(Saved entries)
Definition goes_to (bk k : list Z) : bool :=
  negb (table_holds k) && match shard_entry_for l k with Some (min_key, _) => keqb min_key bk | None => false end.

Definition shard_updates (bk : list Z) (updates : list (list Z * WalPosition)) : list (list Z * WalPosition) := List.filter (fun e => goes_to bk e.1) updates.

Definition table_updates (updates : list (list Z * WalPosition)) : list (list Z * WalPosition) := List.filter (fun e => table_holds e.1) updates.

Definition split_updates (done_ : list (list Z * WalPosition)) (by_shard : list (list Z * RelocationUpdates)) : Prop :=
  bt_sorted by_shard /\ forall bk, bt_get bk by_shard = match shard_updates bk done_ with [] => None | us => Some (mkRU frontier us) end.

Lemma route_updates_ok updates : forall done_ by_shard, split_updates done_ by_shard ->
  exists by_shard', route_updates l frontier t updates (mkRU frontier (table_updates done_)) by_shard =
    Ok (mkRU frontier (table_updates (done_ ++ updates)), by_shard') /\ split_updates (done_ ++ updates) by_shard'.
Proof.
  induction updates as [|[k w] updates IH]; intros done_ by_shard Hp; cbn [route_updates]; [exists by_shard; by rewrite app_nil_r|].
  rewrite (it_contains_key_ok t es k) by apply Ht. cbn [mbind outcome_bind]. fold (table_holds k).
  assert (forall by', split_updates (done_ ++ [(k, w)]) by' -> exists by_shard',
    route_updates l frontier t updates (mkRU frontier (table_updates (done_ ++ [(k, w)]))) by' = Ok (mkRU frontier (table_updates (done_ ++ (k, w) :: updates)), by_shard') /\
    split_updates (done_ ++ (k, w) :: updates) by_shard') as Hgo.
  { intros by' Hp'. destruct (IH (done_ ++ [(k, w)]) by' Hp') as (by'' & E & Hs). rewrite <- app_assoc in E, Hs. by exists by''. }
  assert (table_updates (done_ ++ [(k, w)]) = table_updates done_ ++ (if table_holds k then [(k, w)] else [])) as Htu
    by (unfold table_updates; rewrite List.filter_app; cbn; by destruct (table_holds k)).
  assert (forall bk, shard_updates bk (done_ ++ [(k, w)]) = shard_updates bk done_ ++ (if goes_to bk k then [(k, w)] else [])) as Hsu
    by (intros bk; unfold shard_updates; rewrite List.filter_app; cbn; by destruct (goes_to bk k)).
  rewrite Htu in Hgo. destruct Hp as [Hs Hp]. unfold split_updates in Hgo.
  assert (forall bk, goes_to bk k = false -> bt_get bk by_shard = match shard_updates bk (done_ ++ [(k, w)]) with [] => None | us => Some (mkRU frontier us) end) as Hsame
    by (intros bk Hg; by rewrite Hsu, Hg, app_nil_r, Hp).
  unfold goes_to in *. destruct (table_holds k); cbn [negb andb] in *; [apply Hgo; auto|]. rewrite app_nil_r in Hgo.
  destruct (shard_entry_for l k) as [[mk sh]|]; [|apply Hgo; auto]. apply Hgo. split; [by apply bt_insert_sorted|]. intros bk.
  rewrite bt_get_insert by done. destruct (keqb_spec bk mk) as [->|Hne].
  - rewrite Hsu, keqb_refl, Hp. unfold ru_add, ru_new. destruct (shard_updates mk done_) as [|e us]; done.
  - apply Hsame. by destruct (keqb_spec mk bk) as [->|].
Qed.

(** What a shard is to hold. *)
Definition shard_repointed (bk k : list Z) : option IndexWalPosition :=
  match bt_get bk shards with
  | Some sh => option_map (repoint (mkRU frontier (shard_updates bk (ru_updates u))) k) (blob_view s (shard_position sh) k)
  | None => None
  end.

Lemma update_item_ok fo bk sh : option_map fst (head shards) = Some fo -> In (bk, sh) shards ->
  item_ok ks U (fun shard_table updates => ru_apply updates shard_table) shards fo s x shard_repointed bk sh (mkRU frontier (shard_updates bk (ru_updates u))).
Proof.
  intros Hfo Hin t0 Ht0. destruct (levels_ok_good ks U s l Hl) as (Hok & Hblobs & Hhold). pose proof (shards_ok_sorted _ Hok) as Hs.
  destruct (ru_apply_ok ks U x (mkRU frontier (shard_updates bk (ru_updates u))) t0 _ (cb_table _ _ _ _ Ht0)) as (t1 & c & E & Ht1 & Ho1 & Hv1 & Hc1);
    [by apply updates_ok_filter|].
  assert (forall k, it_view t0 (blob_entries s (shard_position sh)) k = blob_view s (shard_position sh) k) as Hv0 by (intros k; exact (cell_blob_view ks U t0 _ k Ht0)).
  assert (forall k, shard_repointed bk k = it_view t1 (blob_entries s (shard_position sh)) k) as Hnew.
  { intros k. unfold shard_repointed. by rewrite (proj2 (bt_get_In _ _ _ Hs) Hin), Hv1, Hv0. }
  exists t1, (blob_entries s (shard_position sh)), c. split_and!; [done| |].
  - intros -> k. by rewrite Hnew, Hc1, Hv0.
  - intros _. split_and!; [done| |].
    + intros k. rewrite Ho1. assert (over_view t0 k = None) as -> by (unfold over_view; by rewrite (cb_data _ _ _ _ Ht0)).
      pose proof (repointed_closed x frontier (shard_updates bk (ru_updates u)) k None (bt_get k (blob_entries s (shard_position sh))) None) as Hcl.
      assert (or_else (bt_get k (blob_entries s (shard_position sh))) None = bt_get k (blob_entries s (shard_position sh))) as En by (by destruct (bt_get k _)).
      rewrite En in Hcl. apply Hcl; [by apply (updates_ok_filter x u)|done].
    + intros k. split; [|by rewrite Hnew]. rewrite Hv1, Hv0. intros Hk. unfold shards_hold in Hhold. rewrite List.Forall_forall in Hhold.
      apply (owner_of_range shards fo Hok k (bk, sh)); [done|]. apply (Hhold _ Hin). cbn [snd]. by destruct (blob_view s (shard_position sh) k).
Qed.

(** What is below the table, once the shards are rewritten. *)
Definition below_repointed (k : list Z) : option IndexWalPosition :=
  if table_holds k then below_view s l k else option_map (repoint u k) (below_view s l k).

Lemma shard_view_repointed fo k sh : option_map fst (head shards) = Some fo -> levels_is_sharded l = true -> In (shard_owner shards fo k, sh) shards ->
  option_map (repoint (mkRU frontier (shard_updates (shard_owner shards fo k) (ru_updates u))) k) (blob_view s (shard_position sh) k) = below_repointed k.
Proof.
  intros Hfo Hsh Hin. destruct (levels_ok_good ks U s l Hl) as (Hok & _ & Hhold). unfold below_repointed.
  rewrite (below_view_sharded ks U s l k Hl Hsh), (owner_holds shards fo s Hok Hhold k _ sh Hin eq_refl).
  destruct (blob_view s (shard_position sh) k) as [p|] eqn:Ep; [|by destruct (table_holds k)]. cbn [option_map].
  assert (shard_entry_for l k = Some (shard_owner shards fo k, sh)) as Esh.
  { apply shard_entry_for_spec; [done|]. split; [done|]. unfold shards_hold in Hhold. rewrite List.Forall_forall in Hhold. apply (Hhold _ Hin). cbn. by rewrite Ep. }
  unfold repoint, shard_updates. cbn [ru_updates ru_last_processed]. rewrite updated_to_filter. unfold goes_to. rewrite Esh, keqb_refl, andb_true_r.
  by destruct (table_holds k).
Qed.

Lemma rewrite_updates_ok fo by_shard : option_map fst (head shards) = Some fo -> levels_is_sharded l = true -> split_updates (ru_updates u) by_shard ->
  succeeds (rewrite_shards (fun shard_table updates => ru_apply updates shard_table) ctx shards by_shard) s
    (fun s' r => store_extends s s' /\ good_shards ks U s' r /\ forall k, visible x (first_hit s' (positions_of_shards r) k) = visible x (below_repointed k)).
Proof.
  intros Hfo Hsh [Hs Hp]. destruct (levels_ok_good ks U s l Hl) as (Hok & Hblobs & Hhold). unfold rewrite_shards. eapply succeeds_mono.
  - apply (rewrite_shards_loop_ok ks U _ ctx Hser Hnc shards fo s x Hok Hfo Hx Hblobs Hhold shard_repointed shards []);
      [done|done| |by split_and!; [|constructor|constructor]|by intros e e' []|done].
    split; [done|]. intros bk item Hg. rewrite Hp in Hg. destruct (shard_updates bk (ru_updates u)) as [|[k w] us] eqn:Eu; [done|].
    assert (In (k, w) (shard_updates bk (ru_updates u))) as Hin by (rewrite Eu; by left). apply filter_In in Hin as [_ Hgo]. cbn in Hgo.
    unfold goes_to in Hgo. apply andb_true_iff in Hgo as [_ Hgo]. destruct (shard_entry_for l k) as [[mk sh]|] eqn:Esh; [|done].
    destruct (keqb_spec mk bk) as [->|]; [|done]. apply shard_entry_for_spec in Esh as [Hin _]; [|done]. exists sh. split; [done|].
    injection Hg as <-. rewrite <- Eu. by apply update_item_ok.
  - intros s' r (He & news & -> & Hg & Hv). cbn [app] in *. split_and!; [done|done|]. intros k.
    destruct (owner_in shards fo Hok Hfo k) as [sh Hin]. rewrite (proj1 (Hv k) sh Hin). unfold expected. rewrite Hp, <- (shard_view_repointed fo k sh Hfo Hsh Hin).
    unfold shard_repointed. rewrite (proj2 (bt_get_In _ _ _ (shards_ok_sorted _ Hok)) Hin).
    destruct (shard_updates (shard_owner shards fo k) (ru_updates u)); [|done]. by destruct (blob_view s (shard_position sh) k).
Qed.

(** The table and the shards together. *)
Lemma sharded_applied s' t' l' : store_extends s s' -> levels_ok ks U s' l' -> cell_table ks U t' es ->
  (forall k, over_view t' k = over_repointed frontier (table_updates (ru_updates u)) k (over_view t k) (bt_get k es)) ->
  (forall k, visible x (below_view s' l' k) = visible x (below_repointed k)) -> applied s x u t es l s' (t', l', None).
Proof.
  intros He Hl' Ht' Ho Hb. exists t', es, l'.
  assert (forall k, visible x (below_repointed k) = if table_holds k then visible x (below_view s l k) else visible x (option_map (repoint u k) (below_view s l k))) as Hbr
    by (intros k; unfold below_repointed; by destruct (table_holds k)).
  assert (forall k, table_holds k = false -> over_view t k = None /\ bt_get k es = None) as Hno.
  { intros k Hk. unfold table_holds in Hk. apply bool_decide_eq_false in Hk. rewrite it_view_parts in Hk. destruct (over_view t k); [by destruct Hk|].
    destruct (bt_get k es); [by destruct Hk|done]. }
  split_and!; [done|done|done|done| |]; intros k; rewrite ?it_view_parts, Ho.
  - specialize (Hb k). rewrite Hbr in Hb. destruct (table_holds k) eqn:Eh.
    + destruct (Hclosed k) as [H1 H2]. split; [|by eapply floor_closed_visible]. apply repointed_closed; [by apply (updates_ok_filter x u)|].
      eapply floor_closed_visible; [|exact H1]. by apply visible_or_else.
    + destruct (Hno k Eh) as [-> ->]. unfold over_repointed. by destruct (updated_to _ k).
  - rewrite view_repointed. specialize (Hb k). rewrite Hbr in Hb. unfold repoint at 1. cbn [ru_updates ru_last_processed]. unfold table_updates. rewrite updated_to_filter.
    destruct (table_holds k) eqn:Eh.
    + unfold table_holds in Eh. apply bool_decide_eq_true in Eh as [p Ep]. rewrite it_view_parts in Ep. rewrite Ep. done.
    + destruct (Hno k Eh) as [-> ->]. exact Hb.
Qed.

**INSTRUCTIONS FOR THE TASK**
Nothing but the exact lines of the data above, from the line containing "destruct (bt_get k es);" through the last, should appear in the answer.

**RESPONSE BOX**
    destruct (bt_get k es); [by destruct Hk|done]. }
  split_and!; [done|done|done|done| |]; intros k; rewrite ?it_view_parts, Ho.
  - specialize (Hb k). rewrite Hbr in Hb. destruct (table_holds k) eqn:Eh.
    + destruct (Hclosed k) as [H1 H2]. split; [|by eapply floor_closed_visible]. apply repointed_closed; [by apply (updates_ok_filter x u)|].
      eapply floor_closed_visible; [|exact H1]. by apply visible_or_else.
    + destruct (Hno k Eh) as [-> ->]. unfold over_repointed. by destruct (updated_to _ k).
  - rewrite view_repointed. specialize (Hb k). rewrite Hbr in Hb. unfold repoint at 1. cbn [ru_updates ru_last_processed]. unfold table_updates. rewrite updated_to_filter.
    destruct (table_holds k) eqn:Eh.
    + unfold table_holds in Eh. apply bool_decide_eq_true in Eh as [p Ep]. rewrite it_view_parts in Ep. rewrite Ep. done.
    + destruct (Hno k Eh) as [-> ->]. exact Hb.
Qed.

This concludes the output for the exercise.